(Stored items)

[Start of section]

Definition outOfRetention (block through : Z) : option code := if (0 <? through) && (block <=? through) then Some OutOfRange else None.
Definition retained (read : M (option (Z * Z))) (block : Z) : M (option code) :=
  let! r := read in ret (match r with None => Some Internal | Some (through, _) => outOfRetention block through end).
Definition checkRetained : Z → M (option code) := retained prunedThrough.
Definition recheckRetained : Z → M (option code) := retained refreshPrunedThrough.
(** The code is the same with the note on pruned history. *)
Definition notFoundByHash : M code := let! _ := prunedThrough in ret NotFound.

(** The watermark when pruned history is served from the node. *)
Definition prunedThroughForNode : M (option (option (node_source * Z))) :=
  match lookup with
  | None => ret (Some None)
  | Some nd => let! r := prunedThrough in ret (match r with None => None | Some (through, _) => Some (if 0 <? through then Some (nd, through) else None) end)
  end.

(** A block from the node, an error, or neither. *)
Inductive pruned_block := NodeBlock (b : prow) | PrunedErr (c : code) | NotPruned.
Definition prunedBlockByNumber (n : Z) : M pruned_block :=
  let! r := prunedThroughForNode in
  match r with
  | None => ret (PrunedErr Internal)
  | Some None => ret NotPruned
  | Some (Some (nd, through)) =>
      if through <? n then ret NotPruned
      else let! b := ask (λ k, ns_block nd k n) in
           ret (match b with None => PrunedErr Unavailable | Some None => PrunedErr NotFound | Some (Some b) => NodeBlock b end)
  end.
Definition prunedBlockByHash (h : gostring) : M pruned_block :=
  let! r := prunedThroughForNode in
  match r with
  | None => ret (PrunedErr Internal)
  | Some None => ret NotPruned
  | Some (Some (nd, through)) =>
      let! b := ask (λ k, ns_hash nd k h through) in
      ret (match b with None => PrunedErr Unavailable | Some None => NotPruned | Some (Some b) => NodeBlock b end)
  end.

Definition GetBlock_by_number (n : Z) : M (answer prow) :=
  let! nb := prunedBlockByNumber n in
  match nb with
  | NodeBlock b => ret (FromNode b)
  | PrunedErr c => ret (Code c)
  | NotPruned =>
      let! e := checkRetained n in
      match e with Some c => ret (Code c) | None =>
      let! b := query (GetBlock_row n) in
      match b with
      | None => ret (Code Internal)
      | Some (Some b) => ret (Served b)
      | Some None => let! e := recheckRetained n in ret (Code (match e with Some c => c | None => NotFound end))
      end end
  end.
Definition GetBlock_by_hash (h : gostring) : M (answer prow) :=
  if decide (h = []) then ret (Code InvalidArgument) else
  let! b := query (GetBlockByHash h) in
  match b with
  | None => ret (Code Internal)
  | Some (Some (_, b)) => ret (Served b)
  | Some None =>
      let! nb := prunedBlockByHash h in
      match nb with
      | NodeBlock b => ret (FromNode b)
      | PrunedErr c => ret (Code c)
      | NotPruned => let! c := notFoundByHash in ret (Code c)
      end
  end.
Definition GetTransaction (h : gostring) : M (answer gostring) :=
  if decide (h = []) then ret (Code InvalidArgument) else
  let! t := query (GetTransactionWithCategories h) in
  match t with
  | None => ret (Code Internal)
  | Some (Some t) => ret (Served t)
  | Some None =>
      let! r := prunedThroughForNode in
      match r with
      | None => ret (Code Internal)
      | Some None => let! c := notFoundByHash in ret (Code c)
      | Some (Some (nd, through)) =>
          let! t := ask (λ k, ns_tx nd k h through) in
          match t with
          | None => ret (Code Unavailable)
          | Some (Some t) => ret (FromNode t)
          | Some None => let! c := notFoundByHash in ret (Code c)
          end
      end
  end.

(** Rows of one block; none are looked at again against a fresh watermark. *)
Definition rows_by_number (rows : Z → serve_db → list gostring) (n : Z) : M (answer (list gostring)) :=
  let! e := checkRetained n in
  match e with Some c => ret (Code c) | None =>
  let! r := query (rows n) in
  match r with
  | None => ret (Code Internal)
  | Some [] => let! e := recheckRetained n in ret (match e with Some c => Code c | None => Served [] end)
  | Some l => ret (Served l)
  end end.
Definition ListTransactions_by_number (n : Z) : M (answer (list gostring)) :=
  let! nb := prunedBlockByNumber n in
  match nb with
  | NodeBlock b => ret (FromNode (pr_txs b))
  | PrunedErr c => ret (Code c)
  | NotPruned => rows_by_number GetTransactionsByBlock n
  end.
Definition ListTransactions_by_hash (h : gostring) : M (answer (list gostring)) :=
  let! b := query (GetBlockByHash h) in
  match b with
  | None => ret (Code Internal)
  | Some None =>
      let! nb := prunedBlockByHash h in
      match nb with
      | NodeBlock b => ret (FromNode (pr_txs b))
      | PrunedErr c => ret (Code c)
      | NotPruned => let! c := notFoundByHash in ret (Code c)
      end
  | Some (Some (n, _)) =>
      let! r := query (GetTransactionsByBlock n) in
      ret (match r with None => Code Internal | Some l => Served l end)
  end.
Definition ListInternalTransactions_by_number : Z → M (answer (list gostring)) := rows_by_number GetInternalTransactionsByBlock.
Definition ListInternalTransactions_by_hash (h : gostring) : M (answer (list gostring)) :=
  let! b := query (GetBlockByHash h) in
  match b with
  | None => ret (Code Internal)
  | Some None => let! c := notFoundByHash in ret (Code c)
  | Some (Some (n, _)) =>
      let! r := query (GetInternalTransactionsByBlock n) in
      ret (match r with None => Code Internal | Some l => Served l end)
  end.

(** The counts of several blocks, 0 for those without a row. *)
Definition BatchGetBlockTransactionCounts (nums : list Z) : M (answer (gmap Z Z)) :=
  match nums with
  | [] => ret (Served ∅)
  | n :: rest =>
      let oldest := foldr Z.min n rest in
      let! e := checkRetained oldest in
      match e with Some c => ret (Code c) | None =>
      let! r := query (BatchGetBlockTransactionCounts_rows nums) in
      match r with
      | None => ret (Code Internal)
      | Some counts =>
          let filled := counts ∪ list_to_map ((λ n, (n, 0)) <$> nums) in
          if decide (is_Some (counts !! oldest)) then ret (Served filled)
          else let! e := recheckRetained oldest in ret (match e with Some c => Code c | None => Served filled end)
      end end
  end.
End Handlers.

(** ** What others do *)

Section Steps.
(** The blocks no revert takes: those deep enough below the head. *)
Context (keep : Z → Prop).

Definition set_through (w ts : Z) (s : serve_db) : serve_db := mkServeDb (sd_blocks s) w ts (sd_dropped s).
Definition set_dropped (t : ptable) (d : Z) (s : serve_db) : serve_db :=
  mkServeDb (sd_blocks s) (sd_through s) (sd_ts s) (λ t', if decide (t' = t) then d else sd_dropped s t').
Definition set_rows (bs : gmap Z prow) (s : serve_db) : serve_db := mkServeDb bs (sd_through s) (sd_ts s) (sd_dropped s).

(** Retention moves the watermark, then drops tables up to it; the head is indexed and
    reverted above it; other calls refresh the cache; time passes. *)
Inductive serve_step (y : serve_sys) : serve_sys → Prop :=
| s_prune w ts : 0 < w → sd_through (v_db y) ≤ w → serve_step y (set_db (set_through w ts (v_db y)) y)
| s_drop t d : 0 < sd_through (v_db y) → sd_dropped (v_db y) t ≤ d ≤ sd_through (v_db y) → serve_step y (set_db (set_dropped t d (v_db y)) y)
| s_store n b : sd_through (v_db y) < n → sd_blocks (v_db y) !! n = None → serve_step y (set_db (set_rows (<[n := b]> (sd_blocks (v_db y))) (v_db y)) y)
| s_revert n : sd_through (v_db y) < n → ¬ keep n → serve_step y (set_db (set_rows (delete n (sd_blocks (v_db y))) (v_db y)) y)
| s_ticket : serve_step y (set_reads (<[wm_started (v_cache y) + 1 := None]> (v_reads y)) (set_cache (start_read (v_cache y)) y))
| s_read t : v_reads y !! t = Some None → serve_step y (set_reads (<[t := Some (sd_through (v_db y), sd_ts (v_db y))]> (v_reads y)) y)
| s_apply t v : v_reads y !! t = Some (Some v) → serve_step y (set_reads (delete t (v_reads y)) (set_cache (apply_read t v (v_now y) (v_cache y)) y))
| s_giveup t : serve_step y (set_reads (delete t (v_reads y)) y)
| s_tick now : serve_step y (mkServe (v_db y) (v_cache y) (v_reads y) now).

(** [g t]: the watermark when refresh [t] drew its number. What a refresh read, and what
    is cached, was stored after that. *)
Record cache_ok (g : Z → Z) (y : serve_sys) : Prop := {
  co_mono : ∀ a b, 1 ≤ a ≤ b → b ≤ wm_started (v_cache y) → g a ≤ g b;
  co_below : ∀ a, 1 ≤ a ≤ wm_started (v_cache y) → g a ≤ sd_through (v_db y);
  co_applied : 0 ≤ wm_applied (v_cache y) ≤ wm_started (v_cache y) ∧ (0 < wm_applied (v_cache y) → g (wm_applied (v_cache y)) ≤ wm_through (v_cache y));
  co_cached : 0 ≤ wm_through (v_cache y) ≤ sd_through (v_db y);
  co_reads : ∀ t v, v_reads y !! t = Some v → 1 ≤ t ≤ wm_started (v_cache y) ∧ ∀ w, v = Some w → g t ≤ w.1 ∧ 0 ≤ w.1 ≤ sd_through (v_db y) }.
Definition db_ok (s : serve_db) : Prop := 0 ≤ sd_through s ∧ ∀ t, sd_dropped s t ≤ sd_through s ∧ (0 ≤ sd_dropped s t → 0 < sd_through s).
Lemma rebase_frame s s' a : t_blocks s' = t_blocks s → t_ledger s' = t_ledger s → t_spans s' = t_spans s → t_stage s' = t_stage s → ledger_address_truth s' !! a = ledger_address_truth s !! a.
Proof. intros E1 E2 E3 E4. unfold ledger_address_truth, open_blocks, closed_through. by rewrite E1, E2, E3, E4. Qed.
Lemma ok_frame s s' : t_blocks s' = t_blocks s → t_from s' = t_from s → t_ledger s' = t_ledger s → t_spans s' = t_spans s → t_stage s' = t_stage s →
  t_reverted s' ⊆ t_reverted s → t_xid s' = t_xid s → stats_ok s → stats_ok s'.
Proof.
  intros E1 E2 E3 E4 E5 Hr E6 [H1 H2 H3 H4 H5 H6 H7]. unfold span_counts, saw, closed_through in *. split; unfold span_counts, saw, closed_through; rewrite ?E1, ?E2, ?E3, ?E4, ?E5, ?E6; try done.
  intros a v Hv. apply (H7 a). by apply (lookup_weaken _ _ _ _ Hv).
Qed.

[End of section]

Task item:
Read the data above and count the lines that include "What". Answer only with the count.

Task output:
2